God. How could I have been so foolish? I’d spent years cultivating a reputation for decency and decorum and professionalism, and I’d just chucked it in the trash can. Not only had I crossed the line with an undergraduate—a girl younger than my own son—I’d done it in front of the one graduate student whose respect mattered most to me. If she chose, Miranda could damage my reputation with the other grad students and the university administration as well. But that wasn’t my main concern. My main concern was the look of confusion and pain on her face. I hated to be the cause of that—hated to hurt her. I also hated the notion that there might be a deeper problem with Miranda as well. Had I somehow gotten too close to her, too? Was there something more serious and less appropriate than camaraderie lurking beneath our easy collaboration and rapidfire gallows humor?

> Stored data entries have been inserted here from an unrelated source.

(** Deleting a node that is on no list leaves it on no list. *)
Lemma list_del_self h n : dlist h n [] -> exists h', list_del h n = Some h' /\ touches h [n] h' /\ dlist h' n [].
Proof.
  intros [_ [Hn Hp]]. assert (is_Some (h !! n)) as Hs.
  { apply get_next_Some in Hn as [p ->]. eauto. }
  unfold list_del. rewrite Hp; simpl; rewrite Hn; simpl.
  destruct (set_next_effect h n n Hs) as (h1 & -> & N1 & N1' & P1 & F1 & D1); simpl.
  rewrite N1; simpl. rewrite P1, Hp; simpl.
  destruct (set_prev_effect h1 n n) as (h2 & -> & P2 & P2' & N2 & F2 & D2); [by eapply dom_is_Some|]; simpl.
  destruct (set_next_effect h2 n n) as (h3 & -> & N3 & N3' & P3 & F3 & D3);
    [eapply dom_is_Some; [|done]; congruence|]; simpl.
  destruct (set_prev_effect h3 n n) as (h4 & -> & P4 & P4' & N4 & F4 & D4);
    [eapply dom_is_Some; [|done]; congruence|].
  exists h4. split; [done|]. split; [split; [|congruence]; intros c Hc; rewrite F4, F3, F2, F1; set_solver|].
  split; [apply NoDup_singleton|]. simpl. by rewrite N4.
Qed.

Lemma list_is_empty_spec h hd xs :
  dlist h hd xs -> list_is_empty h hd = Some (bool_decide (xs = [])).
Proof.
  intros Hd. destruct (dlist_nodup _ _ _ Hd) as [_ Hhd]. destruct Hd as [Hnd Hl].
  unfold list_is_empty. apply (linked_next h hd [] xs) in Hl. simpl in Hl. rewrite Hl. simpl. f_equal.
  destruct xs; simpl; [by apply bool_decide_eq_true|].
  rewrite bool_decide_eq_false_2; [done|set_solver].
Qed.

Lemma list_pop_spec h hd xs :
  dlist h hd xs ->
  match xs with
  | [] => list_pop h hd = Some (None, h)
  | x :: ys => exists h', list_pop h hd = Some (Some x, h')
      /\ dlist h' hd ys /\ dlist h' x [] /\ touches h (hd :: xs) h'
  end.
Proof.
  intros Hd. destruct (dlist_nodup _ _ _ Hd) as [_ Hhd].
  pose proof (linked_next h hd [] xs hd ltac:(apply Hd)) as Hn. simpl in Hn.
  unfold list_pop. rewrite Hn. simpl.
  destruct xs as [|x ys]; simpl; [by rewrite decide_True|].
  rewrite decide_False by set_solver.
  destruct (list_del_spec h hd [] x ys Hd) as (h' & E & ? & ? & ?). rewrite E. eauto 10.
Qed.

Lemma list_pop_tail_spec h hd xs :
  dlist h hd xs ->
  match last xs with
  | None => list_pop_tail h hd = Some (None, h)
  | Some x => exists h' ys, xs = ys ++ [x] /\ list_pop_tail h hd = Some (Some x, h')
      /\ dlist h' hd ys /\ dlist h' x [] /\ touches h (hd :: xs) h'
  end.
Proof.
  intros Hd. destruct (dlist_nodup _ _ _ Hd) as [_ Hhd].
  pose proof (linked_prev h hd xs [] hd) as Hn. rewrite app_nil_r in Hn. specialize (Hn ltac:(apply Hd)).
  unfold list_pop_tail. simpl in Hn. rewrite Hn. simpl.
  destruct xs as [|x ys _] using rev_ind; simpl; [by rewrite decide_True|].
  rewrite last_snoc. simpl. rewrite decide_False by set_solver.
  destruct (list_del_spec h hd ys x [] Hd) as (h' & E & Hd' & ? & ?). rewrite E, app_nil_r in *. eauto 10.
Qed.

Lemma list_next_spec h hd xs x ys :
  dlist h hd (xs ++ x :: ys) -> list_next h hd x = Some (head ys).
Proof.
  intros Hd. destruct (dlist_nodup _ _ _ Hd) as [_ Hhd].
  replace (xs ++ x :: ys) with ((xs ++ [x]) ++ ys) in Hd by by rewrite <- app_assoc.
  destruct (dlist_position h hd (xs ++ [x]) ys Hd) as (N & _). rewrite last_snoc in N. simpl in N.
  unfold list_next. rewrite N. simpl. destruct ys; simpl; [by rewrite decide_True|].
  rewrite decide_False by set_solver. done.
Qed.

Lemma list_prev_spec h hd xs x ys :
  dlist h hd (xs ++ x :: ys) -> list_prev h hd x = Some (last xs).
Proof.
  intros Hd. destruct (dlist_nodup _ _ _ Hd) as [_ Hhd].
  destruct (dlist_position h hd xs (x :: ys) Hd) as (_ & N & _). simpl in N.
  unfold list_prev. rewrite N. simpl. destruct (last xs) as [y|] eqn:E; simpl; [|by rewrite decide_True].
  apply last_Some in E as [xs' ->].
  rewrite decide_False by set_solver. done.
Qed.

Lemma list_foreach_spec h hd xs fuel :
  dlist h hd xs -> (length xs <= fuel)%nat -> list_foreach h hd fuel = Some xs.
Proof.
  intros Hd Hf. destruct (dlist_nodup _ _ _ Hd) as [_ Hhd]. destruct Hd as [_ Hl].
  unfold list_foreach. pose proof (linked_next h hd [] xs hd Hl) as Hn. simpl in Hn. rewrite Hn. simpl.
  assert (forall zs a fuel, hd ∉ zs -> (length zs <= fuel)%nat -> linked h a zs hd ->
    list_foreach_from h hd (default hd (head zs)) fuel = Some zs) as Hgen; [|by eapply Hgen].
  clear. induction zs as [|z zs IH]; intros a fuel Hz Hf Hl; simpl in *.
  - destruct fuel; simpl; by rewrite decide_True.
  - destruct fuel; [simpl in Hf; lia|]. simpl. rewrite decide_False by set_solver.
    destruct Hl as (_ & _ & Hl). pose proof (linked_next h z [] zs hd Hl) as Hn. simpl in Hn. rewrite Hn. simpl.
    rewrite (IH z); [done|set_solver|simpl in *; lia|done].
Qed.

(** A ring of nodes fits in the store, so its length bounds the fuel of a traversal. *)
Lemma dlist_size h hd xs : dlist h hd xs -> (length xs < size h)%nat.
Proof.
  intros Hd. pose proof Hd as [Hnd _].
  assert (list_to_set (hd :: xs) ⊆ dom h) as Hs.
  { intros c Hc. apply elem_of_list_to_set in Hc. apply elem_of_dom. by eapply dlist_node. }
  apply subseteq_size in Hs. rewrite size_list_to_set in Hs by done. rewrite size_dom in Hs.
  simpl in Hs. lia.
Qed.

End Spec.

Had I crossed a line—a powerful emotional line—during all those hours in the morgue with her?

 

I thought and fretted about Miranda all the way home. Then, when I was in bed, in the dark, I thought about Sarah: the way her eyes shone at me, the way her mouth felt on mine, the way her breasts and hips pressed against me. For the first time since Kathleen’s death, I felt sexually aroused in my wasteland of a bed. For the first time in many months, I slept hard. And for the first time in many months, I awoke hard.

 

Now what? I remembered a line from Garrison Keillor, whose public radio show UT’s NPR affiliate had broadcast for years: “Life is complicated, and not for the timid.” Amen to that, brother, I thought. Amen to that.